■ **TASK DIRECTIONS**
Go over the entries below line by line, copying each one that contains the word "Htrans".

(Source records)

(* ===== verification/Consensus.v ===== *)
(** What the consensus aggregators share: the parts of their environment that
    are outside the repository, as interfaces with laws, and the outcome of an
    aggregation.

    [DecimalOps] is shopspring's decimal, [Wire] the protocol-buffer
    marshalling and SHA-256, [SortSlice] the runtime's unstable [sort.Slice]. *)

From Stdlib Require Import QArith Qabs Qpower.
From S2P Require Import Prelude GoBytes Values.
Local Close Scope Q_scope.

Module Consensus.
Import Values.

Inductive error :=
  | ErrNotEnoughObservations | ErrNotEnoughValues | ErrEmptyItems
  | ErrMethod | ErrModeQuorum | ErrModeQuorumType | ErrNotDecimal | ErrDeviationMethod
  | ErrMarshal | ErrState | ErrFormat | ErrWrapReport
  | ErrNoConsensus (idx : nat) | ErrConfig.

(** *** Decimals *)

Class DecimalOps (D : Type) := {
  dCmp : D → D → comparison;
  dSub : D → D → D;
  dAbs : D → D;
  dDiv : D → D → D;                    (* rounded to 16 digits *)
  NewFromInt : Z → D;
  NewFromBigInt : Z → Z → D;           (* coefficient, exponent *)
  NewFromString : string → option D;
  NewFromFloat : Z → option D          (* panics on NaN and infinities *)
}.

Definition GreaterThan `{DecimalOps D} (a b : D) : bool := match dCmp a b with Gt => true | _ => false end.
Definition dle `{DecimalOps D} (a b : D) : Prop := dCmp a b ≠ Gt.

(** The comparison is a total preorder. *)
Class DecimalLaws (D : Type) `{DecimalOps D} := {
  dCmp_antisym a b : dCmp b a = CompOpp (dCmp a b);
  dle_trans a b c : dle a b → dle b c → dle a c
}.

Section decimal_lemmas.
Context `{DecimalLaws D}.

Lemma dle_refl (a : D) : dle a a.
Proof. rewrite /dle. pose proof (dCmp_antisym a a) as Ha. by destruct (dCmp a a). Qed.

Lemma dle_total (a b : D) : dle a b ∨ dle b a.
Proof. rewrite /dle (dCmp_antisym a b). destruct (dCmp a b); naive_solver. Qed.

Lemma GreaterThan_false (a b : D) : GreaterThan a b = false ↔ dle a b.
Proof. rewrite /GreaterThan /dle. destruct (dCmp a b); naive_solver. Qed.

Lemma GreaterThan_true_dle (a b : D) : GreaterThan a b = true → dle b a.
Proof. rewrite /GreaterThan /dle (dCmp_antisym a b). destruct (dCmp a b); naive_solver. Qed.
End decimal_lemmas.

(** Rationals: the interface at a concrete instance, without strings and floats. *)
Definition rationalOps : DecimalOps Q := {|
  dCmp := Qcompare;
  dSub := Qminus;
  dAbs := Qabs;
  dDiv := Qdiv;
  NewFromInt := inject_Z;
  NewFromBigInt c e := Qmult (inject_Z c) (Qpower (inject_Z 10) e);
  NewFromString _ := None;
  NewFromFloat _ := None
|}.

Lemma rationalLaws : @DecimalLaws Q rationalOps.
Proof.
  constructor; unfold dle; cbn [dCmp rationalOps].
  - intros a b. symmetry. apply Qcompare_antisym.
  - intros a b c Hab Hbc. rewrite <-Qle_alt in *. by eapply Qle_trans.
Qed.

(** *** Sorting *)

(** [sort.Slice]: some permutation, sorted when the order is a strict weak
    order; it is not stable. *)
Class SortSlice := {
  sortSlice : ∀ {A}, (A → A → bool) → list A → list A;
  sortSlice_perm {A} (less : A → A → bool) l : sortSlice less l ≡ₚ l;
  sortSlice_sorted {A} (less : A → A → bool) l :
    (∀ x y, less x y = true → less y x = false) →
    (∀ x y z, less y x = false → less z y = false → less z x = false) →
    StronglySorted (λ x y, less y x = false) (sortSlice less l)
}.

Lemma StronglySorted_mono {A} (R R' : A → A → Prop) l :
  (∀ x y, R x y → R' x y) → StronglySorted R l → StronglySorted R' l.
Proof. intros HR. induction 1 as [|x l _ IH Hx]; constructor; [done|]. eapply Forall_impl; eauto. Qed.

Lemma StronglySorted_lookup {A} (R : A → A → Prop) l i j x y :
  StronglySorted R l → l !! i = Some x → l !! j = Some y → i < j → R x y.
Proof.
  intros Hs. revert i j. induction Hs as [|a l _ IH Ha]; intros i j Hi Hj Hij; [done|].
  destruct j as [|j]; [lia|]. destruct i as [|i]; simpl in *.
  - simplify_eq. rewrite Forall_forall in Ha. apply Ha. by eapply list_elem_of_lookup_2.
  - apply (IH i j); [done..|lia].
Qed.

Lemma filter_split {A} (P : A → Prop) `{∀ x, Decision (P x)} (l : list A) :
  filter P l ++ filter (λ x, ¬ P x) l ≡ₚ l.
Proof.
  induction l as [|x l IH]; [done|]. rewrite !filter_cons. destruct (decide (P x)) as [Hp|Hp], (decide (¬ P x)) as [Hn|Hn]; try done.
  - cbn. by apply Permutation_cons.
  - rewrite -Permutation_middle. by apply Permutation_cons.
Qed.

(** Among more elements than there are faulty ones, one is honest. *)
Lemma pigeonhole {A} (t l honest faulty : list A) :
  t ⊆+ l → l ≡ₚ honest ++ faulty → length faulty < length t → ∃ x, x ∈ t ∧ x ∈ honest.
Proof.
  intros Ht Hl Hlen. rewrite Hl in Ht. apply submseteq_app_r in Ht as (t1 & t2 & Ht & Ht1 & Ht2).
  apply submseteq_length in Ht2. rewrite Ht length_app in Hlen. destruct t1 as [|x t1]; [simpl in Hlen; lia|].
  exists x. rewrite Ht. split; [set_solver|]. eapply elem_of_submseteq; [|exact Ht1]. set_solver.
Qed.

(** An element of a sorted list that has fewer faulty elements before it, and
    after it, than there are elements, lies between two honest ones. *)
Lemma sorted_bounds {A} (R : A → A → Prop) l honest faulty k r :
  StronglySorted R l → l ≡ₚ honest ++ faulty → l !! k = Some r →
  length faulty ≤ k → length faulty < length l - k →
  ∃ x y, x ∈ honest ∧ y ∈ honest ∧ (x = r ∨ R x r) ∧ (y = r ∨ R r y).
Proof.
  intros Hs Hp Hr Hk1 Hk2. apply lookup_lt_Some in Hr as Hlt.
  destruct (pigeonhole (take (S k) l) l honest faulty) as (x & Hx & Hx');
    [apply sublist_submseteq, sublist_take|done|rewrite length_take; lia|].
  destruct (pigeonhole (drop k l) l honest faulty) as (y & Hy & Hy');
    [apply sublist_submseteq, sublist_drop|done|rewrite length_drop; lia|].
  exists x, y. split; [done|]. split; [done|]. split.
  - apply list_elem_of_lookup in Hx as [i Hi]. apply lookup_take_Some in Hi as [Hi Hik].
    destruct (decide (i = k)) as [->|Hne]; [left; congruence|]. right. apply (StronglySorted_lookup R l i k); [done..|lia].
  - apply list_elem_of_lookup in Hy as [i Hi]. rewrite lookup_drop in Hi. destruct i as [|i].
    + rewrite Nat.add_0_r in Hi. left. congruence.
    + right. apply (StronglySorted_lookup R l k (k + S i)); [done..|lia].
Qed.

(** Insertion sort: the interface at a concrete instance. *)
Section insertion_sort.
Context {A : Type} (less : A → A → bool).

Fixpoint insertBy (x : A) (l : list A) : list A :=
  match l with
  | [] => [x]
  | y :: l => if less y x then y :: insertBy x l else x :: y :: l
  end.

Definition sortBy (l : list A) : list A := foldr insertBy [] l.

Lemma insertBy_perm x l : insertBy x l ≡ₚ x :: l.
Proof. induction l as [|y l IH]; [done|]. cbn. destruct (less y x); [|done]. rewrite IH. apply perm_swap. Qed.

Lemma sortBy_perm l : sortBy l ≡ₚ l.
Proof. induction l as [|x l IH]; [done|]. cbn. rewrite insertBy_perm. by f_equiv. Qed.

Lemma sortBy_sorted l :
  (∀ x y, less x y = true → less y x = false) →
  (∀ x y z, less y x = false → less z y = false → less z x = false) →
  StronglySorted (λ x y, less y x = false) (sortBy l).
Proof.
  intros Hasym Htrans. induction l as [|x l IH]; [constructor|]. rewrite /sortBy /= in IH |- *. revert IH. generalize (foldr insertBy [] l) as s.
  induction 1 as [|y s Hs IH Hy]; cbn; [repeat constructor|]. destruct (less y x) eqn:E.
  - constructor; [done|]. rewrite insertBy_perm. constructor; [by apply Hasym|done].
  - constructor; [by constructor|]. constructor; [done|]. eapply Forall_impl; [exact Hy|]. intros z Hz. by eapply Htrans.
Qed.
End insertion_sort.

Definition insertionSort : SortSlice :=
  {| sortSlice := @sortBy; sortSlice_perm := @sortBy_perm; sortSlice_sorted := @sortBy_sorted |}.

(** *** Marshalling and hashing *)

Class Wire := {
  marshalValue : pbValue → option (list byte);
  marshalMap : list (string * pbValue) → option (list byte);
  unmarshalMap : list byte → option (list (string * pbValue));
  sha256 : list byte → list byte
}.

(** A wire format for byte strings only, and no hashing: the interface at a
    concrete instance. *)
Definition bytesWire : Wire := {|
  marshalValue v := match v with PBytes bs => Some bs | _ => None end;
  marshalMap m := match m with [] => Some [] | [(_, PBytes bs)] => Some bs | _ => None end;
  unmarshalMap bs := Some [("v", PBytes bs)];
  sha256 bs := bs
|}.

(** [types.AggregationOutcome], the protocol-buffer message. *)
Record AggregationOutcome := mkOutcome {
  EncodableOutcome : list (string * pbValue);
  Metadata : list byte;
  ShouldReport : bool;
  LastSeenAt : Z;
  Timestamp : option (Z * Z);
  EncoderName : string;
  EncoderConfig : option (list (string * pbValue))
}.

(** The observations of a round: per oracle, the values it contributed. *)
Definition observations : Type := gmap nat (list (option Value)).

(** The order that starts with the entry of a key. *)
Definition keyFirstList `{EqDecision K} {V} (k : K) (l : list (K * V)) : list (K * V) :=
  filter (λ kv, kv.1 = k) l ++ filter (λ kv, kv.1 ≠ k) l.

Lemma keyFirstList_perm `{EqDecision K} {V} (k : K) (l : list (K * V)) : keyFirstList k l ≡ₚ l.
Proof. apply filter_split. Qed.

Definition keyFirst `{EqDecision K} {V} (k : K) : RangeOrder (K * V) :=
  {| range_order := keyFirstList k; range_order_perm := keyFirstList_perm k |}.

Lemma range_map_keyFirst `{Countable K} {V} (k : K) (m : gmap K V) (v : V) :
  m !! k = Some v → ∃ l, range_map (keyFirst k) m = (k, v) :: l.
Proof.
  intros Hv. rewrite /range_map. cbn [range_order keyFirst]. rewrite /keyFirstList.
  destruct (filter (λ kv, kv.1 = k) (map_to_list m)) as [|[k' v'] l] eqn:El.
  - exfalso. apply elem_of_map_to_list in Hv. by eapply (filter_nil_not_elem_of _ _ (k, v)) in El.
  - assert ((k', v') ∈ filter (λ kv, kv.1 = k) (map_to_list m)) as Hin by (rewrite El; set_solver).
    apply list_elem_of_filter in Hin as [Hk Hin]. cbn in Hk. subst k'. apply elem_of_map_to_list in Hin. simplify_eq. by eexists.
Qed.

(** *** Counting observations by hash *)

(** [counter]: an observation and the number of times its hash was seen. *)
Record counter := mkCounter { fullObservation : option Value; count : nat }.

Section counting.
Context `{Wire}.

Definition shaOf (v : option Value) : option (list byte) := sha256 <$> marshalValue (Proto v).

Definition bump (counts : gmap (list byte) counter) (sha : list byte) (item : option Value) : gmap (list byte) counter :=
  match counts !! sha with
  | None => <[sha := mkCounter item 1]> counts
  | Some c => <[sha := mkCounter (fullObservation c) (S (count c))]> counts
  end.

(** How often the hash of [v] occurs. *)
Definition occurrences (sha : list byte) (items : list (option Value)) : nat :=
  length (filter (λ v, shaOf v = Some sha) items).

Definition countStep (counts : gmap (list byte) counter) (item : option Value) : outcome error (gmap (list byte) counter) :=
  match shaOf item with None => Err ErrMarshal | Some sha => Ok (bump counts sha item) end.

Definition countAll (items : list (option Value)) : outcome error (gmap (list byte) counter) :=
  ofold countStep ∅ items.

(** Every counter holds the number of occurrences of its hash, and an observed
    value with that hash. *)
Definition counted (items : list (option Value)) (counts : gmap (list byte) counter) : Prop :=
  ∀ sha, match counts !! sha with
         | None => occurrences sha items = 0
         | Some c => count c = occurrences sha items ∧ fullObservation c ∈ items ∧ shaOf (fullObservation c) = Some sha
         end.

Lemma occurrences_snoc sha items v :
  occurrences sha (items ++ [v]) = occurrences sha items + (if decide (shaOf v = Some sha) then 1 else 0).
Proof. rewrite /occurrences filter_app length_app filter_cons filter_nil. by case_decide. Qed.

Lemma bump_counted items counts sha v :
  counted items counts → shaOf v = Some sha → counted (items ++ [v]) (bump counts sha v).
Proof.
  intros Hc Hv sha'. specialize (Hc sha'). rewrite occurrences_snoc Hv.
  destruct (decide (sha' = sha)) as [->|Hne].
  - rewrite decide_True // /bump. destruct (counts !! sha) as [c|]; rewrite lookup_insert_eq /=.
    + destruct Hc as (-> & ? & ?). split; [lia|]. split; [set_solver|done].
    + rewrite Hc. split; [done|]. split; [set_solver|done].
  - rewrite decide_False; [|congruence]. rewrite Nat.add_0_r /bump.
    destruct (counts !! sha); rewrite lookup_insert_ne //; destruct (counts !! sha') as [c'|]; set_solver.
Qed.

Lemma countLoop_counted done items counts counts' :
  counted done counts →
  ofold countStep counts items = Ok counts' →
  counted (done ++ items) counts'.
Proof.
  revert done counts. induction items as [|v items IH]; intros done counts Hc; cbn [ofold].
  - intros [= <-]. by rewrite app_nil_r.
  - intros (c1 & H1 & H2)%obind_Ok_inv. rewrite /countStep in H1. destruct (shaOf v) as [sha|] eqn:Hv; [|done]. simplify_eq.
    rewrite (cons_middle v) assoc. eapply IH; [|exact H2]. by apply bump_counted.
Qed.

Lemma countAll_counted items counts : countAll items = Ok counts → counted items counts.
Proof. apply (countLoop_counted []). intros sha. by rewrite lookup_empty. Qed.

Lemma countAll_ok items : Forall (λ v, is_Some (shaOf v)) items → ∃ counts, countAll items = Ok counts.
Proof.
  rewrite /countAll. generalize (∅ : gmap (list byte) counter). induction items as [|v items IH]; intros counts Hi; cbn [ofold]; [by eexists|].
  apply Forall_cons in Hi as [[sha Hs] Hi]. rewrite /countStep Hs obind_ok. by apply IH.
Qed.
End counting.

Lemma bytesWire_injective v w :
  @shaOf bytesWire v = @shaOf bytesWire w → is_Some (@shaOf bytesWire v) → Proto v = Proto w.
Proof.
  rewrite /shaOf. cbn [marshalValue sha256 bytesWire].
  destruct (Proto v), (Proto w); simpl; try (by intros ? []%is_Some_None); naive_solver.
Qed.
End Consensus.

■ **PROBLEM SOLUTION**
  intros Hasym Htrans. induction l as [|x l IH]; [constructor|]. rewrite /sortBy /= in IH |- *. revert IH. generalize (foldr insertBy [] l) as s.
  - constructor; [by constructor|]. constructor; [done|]. eapply Forall_impl; [exact Hy|]. intros z Hz. by eapply Htrans.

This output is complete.